All four configuration settings are exactly the same (clone) WAN settings.

So you have four identical configurations of Snort running on four different interfaces? Why? That really makes no sense unless you actually have four WAN interfaces in some kind of failover/load balancer setup.

If you do in fact have four identical setups and three work fine but the fourth does not, then something is wrong with that fourth setup. It would not be the Snort software if the exact same setup works in three other instances.
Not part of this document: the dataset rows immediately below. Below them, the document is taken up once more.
(* ===== verification/ObRace.v ===== *)
(** * Objects between harts: the destruction protocol of base/ob/ob.c

    [object_ref], [object_deref], [object_maybe_destroy] of ob.c and what
    [object_grant], [cap_lookup] and [object_close] of cap.c do to an object's
    counters, cut at their accesses to the object's header and interleaved.  The
    lock is that of Spin.v.  The work of a table under its own lock is one step
    here; what a table keeps of the object is the number of its entries. *)

From S2P Require Import Prelude Machine Logic Console Boards Sync Spin Str Boot Pmm Heap Slab Kheap Mm Hash Ob ObSpec.

(** Where a hart is in the code that touches an object. *)
Inductive place :=
| Run                     (* outside it *)
| Drop                    (* about to take off its reference *)
| Granting | Closing      (* about to count a handle, or to count it off *)
| Lock | Spinning         (* in the [spin_lock] of object_maybe_destroy *)
| CheckRefs | CheckHandles | CheckDestroyed
| Mark                    (* about to set [destroyed] *)
| Unlock (go : bool)
| Destroy.                (* past [if (!go) return] *)

#[global] Instance place_eq_dec : EqDecision place.
Proof. solve_decision. Defined.

(** A hart: the references it holds, and its place. *)
Abbreviation hart := (nat * place)%type.

(** [r_entries] counts the table entries that name the object, [r_freed] how
    often it has been destroyed. *)
Record race := mkRace { r_state : kstate; r_harts : list hart; r_entries : nat; r_freed : nat }.

Section race.
Context `{Platform}.
(** The object, and whether it may be granted to a table. *)
Context (obj : Z) (shared : bool).

Abbreviation lock := (obj + ob_lock).

(** Where a step of [spin_lock] leaves a hart. *)
Definition after_spin (q : pc) : place :=
  match q with Crit => CheckRefs | Poll => Spinning | _ => Lock end.

(** One access of a hart inside the protocol. *)
Definition place_step (p : place) : M place :=
  match p with
  | Drop => old <- atomic_fetch_sub (obj + ob_refcount) 1 ;;
            ret (if old =? 1 then Lock else Run)
  | Granting => atomic_fetch_add (obj + ob_handle_count) 1 ;; ret Run
  | Closing => atomic_fetch_sub (obj + ob_handle_count) 1 ;; ret Lock
  | Lock => q <- spin_step lock Xchg ;; ret (after_spin q)
  | Spinning => q <- spin_step lock Poll ;; ret (after_spin q)
  | CheckRefs => refs <- atomic_load (obj + ob_refcount) ;;
                 ret (if refs =? 0 then CheckHandles else Unlock false)
  | CheckHandles => handles <- atomic_load (obj + ob_handle_count) ;;
                    ret (if handles =? 0 then CheckDestroyed else Unlock false)
  | CheckDestroyed => destroyed <- load8 (obj + ob_destroyed) ;;
                      ret (if destroyed =? 0 then Mark else Unlock false)
  | Mark => store8 (obj + ob_destroyed) 1 ;; ret (Unlock true)
  | Unlock go => spin_unlock lock ;; ret (if go then Destroy else Run)
  | Run | Destroy => ret p
  end.

(** A hart uses only what it has: a reference it holds, or an entry of the
    table.  Destroying gives the memory away, so anything may be there after;
    what harts do elsewhere leaves the header alone. *)
Inductive race_step (i : nat) : race -> race -> Prop :=
| race_local n p p' s s' hs e f :
    hs !! i = Some (n, p) -> p <> Run -> p <> Destroy -> place_step p s = Ok p' s' ->
    race_step i (mkRace s hs e f) (mkRace s' (<[i := (n, p')]> hs) e f)
| race_ref n s s' hs e f :
    hs !! i = Some (S n, Run) -> get32 (k_mem s) (obj + ob_refcount) < 2 ^ 32 - 1 -> object_ref obj s = Ok tt s' ->
    race_step i (mkRace s hs e f) (mkRace s' (<[i := (S (S n), Run)]> hs) e f)
| race_deref n s hs e f :
    hs !! i = Some (S n, Run) ->
    race_step i (mkRace s hs e f) (mkRace s (<[i := (n, Drop)]> hs) e f)
| race_grant n s hs e f :
    shared = true -> hs !! i = Some (S n, Run) ->
    race_step i (mkRace s hs e f) (mkRace s (<[i := (S n, Granting)]> hs) (S e) f)
| race_lookup n s s' hs e f :
    hs !! i = Some (n, Run) -> object_ref obj s = Ok tt s' ->
    race_step i (mkRace s hs (S e) f) (mkRace s' (<[i := (S n, Run)]> hs) (S e) f)
| race_close n s hs e f :
    hs !! i = Some (n, Run) ->
    race_step i (mkRace s hs (S e) f) (mkRace s (<[i := (n, Closing)]> hs) e f)
| race_destroy n s s' hs e f :
    hs !! i = Some (n, Destroy) ->
    race_step i (mkRace s hs e f) (mkRace s' (<[i := (n, Run)]> hs) e (S f))
| race_elsewhere n s s' hs e f :
    hs !! i = Some (n, Run) -> unchanged [(obj, sizeof_object_header)] (k_mem s) (k_mem s') ->
    race_step i (mkRace s hs e f) (mkRace s' hs e f).

(** The references the harts hold, and those they are about to take off. *)
Definition holds (h : hart) : nat := (h.1 + match h.2 with Drop => 1 | _ => 0 end)%nat.
Definition held (hs : list hart) : nat := sum_list_with holds hs.

(** A live object that nobody is touching, with its references and handles
    counted. *)
Record race_start (c : race) : Prop := {
  rs_run : Forall (fun h => h.2 = Run) (r_harts c);
  rs_refs : get32 (k_mem (r_state c)) (obj + ob_refcount) = Z.of_nat (held (r_harts c));
  rs_handles : get32 (k_mem (r_state c)) (obj + ob_handle_count) = Z.of_nat (r_entries c);
  rs_lock : get32 (k_mem (r_state c)) lock = 0;
  rs_live : get8 (k_mem (r_state c)) (obj + ob_destroyed) = 0;
  rs_freed : r_freed c = 0%nat;
  rs_held : (0 < held (r_harts c))%nat;
  rs_private : shared = false -> r_entries c = 0%nat
}.

Inductive race_reach (c0 : race) : race -> Prop :=
| race_refl : race_reach c0 c0
| race_trans c i c' : race_reach c0 c -> race_step i c c' -> race_reach c0 c'.

(** ** The header

    All the protocol looks at, and what each access does to it. *)

Record view := mkView { v_refs : Z; v_handles : Z; v_lock : Z; v_dead : Z }.

Definition header (s : kstate) : view :=
  mkView (get32 (k_mem s) (obj + ob_refcount)) (get32 (k_mem s) (obj + ob_handle_count))
         (get32 (k_mem s) lock) (get8 (k_mem s) (obj + ob_destroyed)).

Definition place_view (p : place) (v : view) : place * view :=
  let 'mkView r h l d := v in
  match p with
  | Drop => (if r =? 1 then Lock else Run, mkView (wrap32 (r - 1)) h l d)
  | Granting => (Run, mkView r (wrap32 (h + 1)) l d)
  | Closing => (Lock, mkView r (wrap32 (h - 1)) l d)
  | Lock => (if l =? 0 then CheckRefs else Spinning, mkView r h 1 d)
  | Spinning => (if l =? 0 then Lock else Spinning, v)
  | CheckRefs => (if r =? 0 then CheckHandles else Unlock false, v)
  | CheckHandles => (if h =? 0 then CheckDestroyed else Unlock false, v)
  | CheckDestroyed => (if d =? 0 then Mark else Unlock false, v)
  | Mark => (Unlock true, mkView r h l 1)
  | Unlock go => (if go then Destroy else Run, mkView r h 0 d)
  | Run | Destroy => (p, v)
  end.

Hypothesis obj_valid : valid obj sizeof_object_header = true.

Lemma view_put32 s x v :
  x = obj + ob_refcount \/ x = obj + ob_handle_count \/ x = lock -> u32 v ->
  header (set_mem s (put32 (k_mem s) x v)) =
  let 'mkView r h l d := header s in
  mkView (if decide (x = obj + ob_refcount) then v else r) (if decide (x = obj + ob_handle_count) then v else h)
         (if decide (x = lock) then v else l) d.
Proof.
  intros Hx Hv. unfold header, ob_refcount, ob_handle_count, ob_lock, ob_destroyed in *. cbn [set_mem k_mem].
  rewrite <- !getw_1.
  destruct Hx as [ -> | [ -> | -> ] ]; repeat case_decide; try lia;
    rewrite ?(getw_putw 4) by exact Hv; rewrite ?(getw_putw_ne 4 4) by lia;
    rewrite ?(getw_putw_ne 4 1) by lia; done.
Qed.

Ltac put_view Hput :=
  rewrite ?Hput by first [apply wrap32_range|unfold u32; lia|auto]; repeat case_decide; try lia.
You have Snort outputting alerts to syslog and thus that is creating a lot of extra noise in the log and is likely masking the other messages relative to the Snort daemon that I was looking for.

Simbad

I have 4 different ones to help identify the internal source.

bmeeks

@Simbad said in Snort v3.2.9.9 Package Update - Release Notes (for pfSense-2.4.4 RELEASE):

I have 4 different ones to help identify the internal source.

Then why on the WAN, too? The WAN is going to drop all unsolicited inbound anyway unless you have configured port forwards. And even if you have port forwards, if you have Snort on every LAN interface then those installations will catch bad stuff.

Suit yourself if you want four identical Snort setups, but my original comment still stands. If three of the four identical setups work and only one of them does not, then you will need to search thoroughly and find out how that fourth one is different. Something must be if it stops and others do not. The Snort binary and PHP code is identical for all four instances.

Simbad

Thank you, I'll bury my head in logs like an ostrich in the ground,...

bmeeks

@Simbad said in Snort v3.2.9.9 Package Update - Release Notes (for pfSense-2.4.4 RELEASE):

Thank you, I'll bury my head in logs like an ostrich in the ground,...

I would recommend first temporarily turning off the option for sending alerts to syslog. Do that for all interfaces and then restart Snort on all interfaces. That will make for a quieter log where other messages will more easily stand out. Once you track down the problem with the troublesome interface, you can re-enable the syslog alert output.